Pub Date: May 1st, 1993
ISBN: 0-679-42403-2
Publisher: Pantheon

In the year 1655, during the English civil war, a parish woman is hanged for witchcraft, also known as ``malefice''; and in a series of guilty, grim soliloquies, townspeople and a local gentry reveal their own rather brutal sins and crimes. Alice Slade, ``ugly, with a wicked tongue and a poisonous glare,'' was mocked in Whitchurch St. Leonard as a child, daughter of ne'er-do-wells, later becoming the wife of a weak and violent drunk and the mother of two daughters, one a bulbous idiot named Margaret. At age 50, having become a beekeeper, Alice is convicted by the local judge—a newly elevated supporter of Cromwell, who's winning the civil war—of having cast mutilating or deadly spells on a number of her townspeople, including the parish vicar's wife; and during the last night before her hanging, the vicar—formerly a royalist, now hoping to curry favor with Cromwellians—tortures her to extract a confession.
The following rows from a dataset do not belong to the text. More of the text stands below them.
Lemma parse_statistics_extra_blocks_witness :
  let b := block "Racing" [entry "Fouls" (RInt 20); entry "Ball Possession" (RStr "61%")] in
  block_entries b = [entry "Fouls" (RInt 20)] ++ [entry "Ball Possession" (RStr "61%")]
  /\ internal_name "Ball Possession" <> "team_name"
  /\ match write_block Away b ∅ with
     | Ok a => a !! "possession" = Some (SNum (lit "61.0"))
     | Raise _ => False
     end.
Proof.
  intros b. split; [reflexivity |]. split; [vm_compute; discriminate |].
  pose proof (proj1 (proj2 (proj2
    (parse_statistics_extra_blocks b b b []))) b
    [entry "Fouls" (RInt 20)] (entry "Ball Possession" (RStr "61%")) ∅
    eq_refl ltac:(vm_compute; discriminate)) as H.
  vm_compute in H. vm_compute. exact H.
Defined.

(** C7. For every payload with fewer than two team blocks (an empty list
    and Python's [None] included, and so a document without the list)
    [parse_statistics] prints the warning and returns two empty records, and
    [calculate_cps] of an empty record is the breakdown whose four numbers
    all equal zero. *)
Theorem fewer_than_two_blocks (stats_data : option (list team_block)) :
  (blocks_count stats_data < 2)%nat ->
  parse_statistics stats_data = ([incomplete_warning], Ok empty_stats)
  /\ home empty_stats = ∅ /\ away empty_stats = ∅
  /\ (forall self st data, md_statistics data = None ->
       (analyze_match self st data).1 = [incomplete_warning])
  /\ exists b, calculate_cps Agent initial_state ∅ = Ok b
       /\ is_zero_value (threat b) = true /\ is_zero_value (control b) = true
       /\ is_zero_value (friction b) = true /\ is_zero_value (total b) = true
       /\ b = {| threat := pzero; control := pzero; friction := nzero;
                 total := pzero |}.
Proof.
  intros H. split; [| split; [reflexivity | split; [reflexivity | split]]].
  - destruct stats_data as [[|b0 [|b1 l]]|]; simpl in H; try lia; reflexivity.
  - intros self st data Hd. unfold analyze_match. rewrite Hd. reflexivity.
  - eexists. split; [vm_compute; reflexivity |]. repeat split.
Qed.

Lemma fewer_than_two_blocks_witness :
  let one := Some [block "Boca" [entry "Fouls" (RInt 12)]] in
  (blocks_count one < 2)%nat
  /\ parse_statistics one = ([incomplete_warning], Ok empty_stats).
Proof.
  intros one. split; [simpl; lia |].
  apply (fewer_than_two_blocks one). simpl; lia.
Defined.

(** The class dictionary always holds the eleven weights the score reads. *)
Lemma reachable_has_weights (st : class_state) :
  reachable st -> Forall (fun k => is_Some (cls_WEIGHTS st !! k)) scored_keys.
Proof.
  induction 1 as [|weights st _ IH].
  - repeat constructor; eexists; vm_compute; reflexivity.
  - unfold init. destruct weights as [w|]; [| exact IH].
    destruct (bool_decide (size w = 0%nat)); [exact IH |]. cbn [snd cls_WEIGHTS].
    eapply Forall_impl; [exact IH |]. intros k Hk. cbv beta in Hk |- *.
    apply lookup_union_is_Some. now right.
Qed.

Lemma weighted_ok (W : gmap string float) (stats : stat_record) k :
  cleaned stats -> k <> "team_name" -> is_Some (W !! k) ->
  exists x, weighted W stats k = Ok x.
Proof.
  intros Hc Hk [w Hw]. erewrite weighted_cleaned by eassumption. eauto.
Qed.

Lemma calculate_cps_ok (self : agent) (st : class_state) (stats : stat_record) :
  Forall (fun k => is_Some (cls_WEIGHTS st !! k)) scored_keys ->
  cleaned stats ->
  exists b, calculate_cps self st stats = Ok b.
Proof.
  intros HW Hc. unfold scored_keys in HW.
  repeat match type of HW with
  | Forall _ (_ :: _) => apply Forall_cons in HW as [? HW]
  end.
  unfold calculate_cps, self_WEIGHTS.
  repeat match goal with
  | Hk : is_Some (cls_WEIGHTS st !! ?k) |- context [weighted (cls_WEIGHTS st) stats ?k] =>
      let x := fresh "x" in let Hx := fresh "Hx" in
      destruct (weighted_ok (cls_WEIGHTS st) stats k Hc ltac:(discriminate) Hk)
        as [x Hx];
      rewrite Hx, bind_Ok; clear Hk
  end.
  eauto.
Qed.

Lemma forallb_entry_values (p : raw_value -> bool) (es : list stat_entry) :
  forallb p (map entry_value es) = forallb (fun e => p (entry_value e)) es.
Proof. induction es as [|e es IH]; simpl; [reflexivity | now rewrite IH]. Qed.

(** An integer of 309 digits is a number, and [parse_statistics] raises
    [OverflowError] on a payload that carries it. *)
Lemma parse_statistics_overflow :
  forallb number_string_or_null (payload_values overflow_payload) = true
  /\ (parse_statistics overflow_payload).2 = Raise OverflowError.
Proof. split; vm_compute; reflexivity. Qed.

(** C6, as the code has it. When every raw statistic value is null, a
    string, a float, a Boolean, or an integer of magnitude below
    2^1024 - 2^970 (the integers [float] converts), the score engine does
    not raise: [parse_statistics] returns its two records, and
    [calculate_cps] returns a breakdown for each of them, whatever instances
    were constructed before. *)
Theorem score_engine_total
  (self : agent) (st : class_state) (stats_data : option (list team_block)) :
  reachable st ->
  forallb convertible (payload_values stats_data) = true ->
  exists r, (parse_statistics stats_data).2 = Ok r
    /\ (exists b, calculate_cps self st (home r) = Ok b)
    /\ (exists b, calculate_cps self st (away r) = Ok b).
Proof.
  intros Hst Hp. pose proof (reachable_has_weights st Hst) as HW.
  assert (Hempty : exists r, Ok empty_stats = Ok r
    /\ (exists b, calculate_cps self st (home r) = Ok b)
    /\ (exists b, calculate_cps self st (away r) = Ok b)).
  { exists empty_stats. split; [reflexivity |].
    split; apply calculate_cps_ok; auto using cleaned_empty. }
  destruct stats_data as [[|b0 [|b1 rest]]|]; try exact Hempty.
  rewrite parse_statistics_blocks. cbn [snd].
  assert (Hall : forallb (fun b => forallb (fun e => convertible (entry_value e))
                                    (block_entries b)) (b0 :: b1 :: rest) = true).
  { clear -Hp. unfold payload_values in Hp. revert Hp.
    generalize (b0 :: b1 :: rest). intros l. induction l as [|b l IH]; simpl.
    - reflexivity.
    - rewrite forallb_app, forallb_entry_values. intros H.
      apply andb_true_iff in H as [H1 H2]. now rewrite H1, IH. }
  cbn [forallb] in Hall. apply andb_true_iff in Hall as [H0 Hrest].
  destruct (write_block_ok Home b0 ∅ H0 cleaned_empty) as (h & -> & Hh).
  rewrite bind_Ok.
  destruct (write_blocks_ok Away (b1 :: rest) ∅ Hrest cleaned_empty) as (a & -> & Ha).
  rewrite bind_Ok. eexists. split; [reflexivity |].
  split; apply calculate_cps_ok; assumption.
Qed.

Lemma score_engine_total_witness :
  reachable initial_state
  /\ forallb convertible (payload_values three_blocks) = true
  /\ exists r, (parse_statistics three_blocks).2 = Ok r
       /\ (exists b, calculate_cps Agent initial_state (home r) = Ok b)
       /\ (exists b, calculate_cps Agent initial_state (away r) = Ok b).
Proof.
  split; [exact reachable_initial |]. split; [vm_compute; reflexivity |].
  apply (score_engine_total Agent initial_state three_blocks reachable_initial).
  vm_compute; reflexivity.
Defined.

End Parsing.

(* ===================================================================== *)
(** * Label translation: [STAT_MAPPING] *)
(* ===================================================================== *)

Section Labels.

Lemma STAT_MAPPING_size : size STAT_MAPPING = 16%nat.
Proof. vm_compute. reflexivity. Qed.

(** The table does not have 14 entries. *)
Lemma STAT_MAPPING_not_14 : size STAT_MAPPING <> 14%nat.
Proof. rewrite STAT_MAPPING_size. discriminate. Qed.

Lemma lower_char_space (c : ascii) :
  Ascii.eqb (PyStr.lower_char c) " " = Ascii.eqb c " ".
Proof.
  destruct c as [[] [] [] [] [] [] [] []]; vm_compute; reflexivity.
Qed.

Lemma replace_lower_chars (s : string) :
  PyStr.replace " " "_" (PyStr.lower s) = map_chars normalize_char s.
Proof.
  induction s as [|c s IH]; [reflexivity |].
  cbn [PyStr.lower PyStr.replace map_chars]. unfold normalize_char at 1.
  rewrite lower_char_space, IH. destruct (Ascii.eqb c " "); reflexivity.
Qed.

Lemma map_chars_length f (s : string) :
  String.length (map_chars f s) = String.length s.
Proof. induction s as [|c s IH]; simpl; [reflexivity | now rewrite IH]. Qed.

Lemma normalize_plain (s : string) :
  all_chars plain_char s = true -> map_chars normalize_char s = s.
Proof.
  induction s as [|c s IH]; [reflexivity |].
  cbn [all_chars map_chars]. intros H. apply andb_true_iff in H as [Hc Hs].
  rewrite (IH Hs). f_equal. unfold plain_char in Hc.
  apply andb_true_iff in Hc as [H1 H2].
  unfold normalize_char, PyStr.lower_char.
  apply negb_true_iff in H1, H2. now rewrite H1, H2.
Qed.

(** C8, as the code has it. A label of the fixed lookup table, which has
    exactly 16 entries, is translated to its canonical internal name; every
    other label is lower-cased and has its spaces replaced by underscores,
    character by character, and is otherwise passed through unchanged. *)
Theorem label_translation :
  size STAT_MAPPING = 16%nat
  /\ (forall label canonical, STAT_MAPPING !! label = Some canonical ->
       internal_name label = canonical)
  /\ (forall label, STAT_MAPPING !! label = None ->
       internal_name label = PyStr.replace " " "_" (PyStr.lower label)
       /\ internal_name label = map_chars normalize_char label
       /\ String.length (internal_name label) = String.length label
       /\ (all_chars plain_char label = true -> internal_name label = label))
  /\ internal_name "Ball Possession" = "possession"
  /\ internal_name "Passes %" = "pass_accuracy"
  /\ internal_name "Expected Goals" = "expected_goals"
  /\ internal_name "expected_goals" = "expected_goals".
Proof.
  split; [exact STAT_MAPPING_size |].
  split; [intros label canonical H; unfold internal_name; now rewrite H |].
  split; [| repeat split; vm_compute; reflexivity].
  intros label H. unfold internal_name. rewrite H. cbn [default].
  rewrite replace_lower_chars, map_chars_length.
  repeat split. apply normalize_plain.
Qed.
He gets more than he bargains for, learning, for example, that he was the most outstanding tormentor of his virtuous wife Sarah, whom he had always suspected of infidelity; and he catches glimpses of Satan, who looks remarkably like himself. Meanwhile, in a series of ``literary'' monologues that echo what Alice is presumably telling the vicar about his neighbors, Alice's daughters, acquaintances, and accusers take turns remembering their lives with her, inadvertently exposing the adulteries, betrayals, thefts, drunken brawls, lusts, pretenses, and episodes of turncoatery they have visited on each other. In the end, with Alice dead, fat daughter Margaret illicitly buries her in the parish churchyard—and, having inherited the bees, appears to have inherited the gift of malefice as well. A somewhat dour story recommended for the staunch of heart and stomach.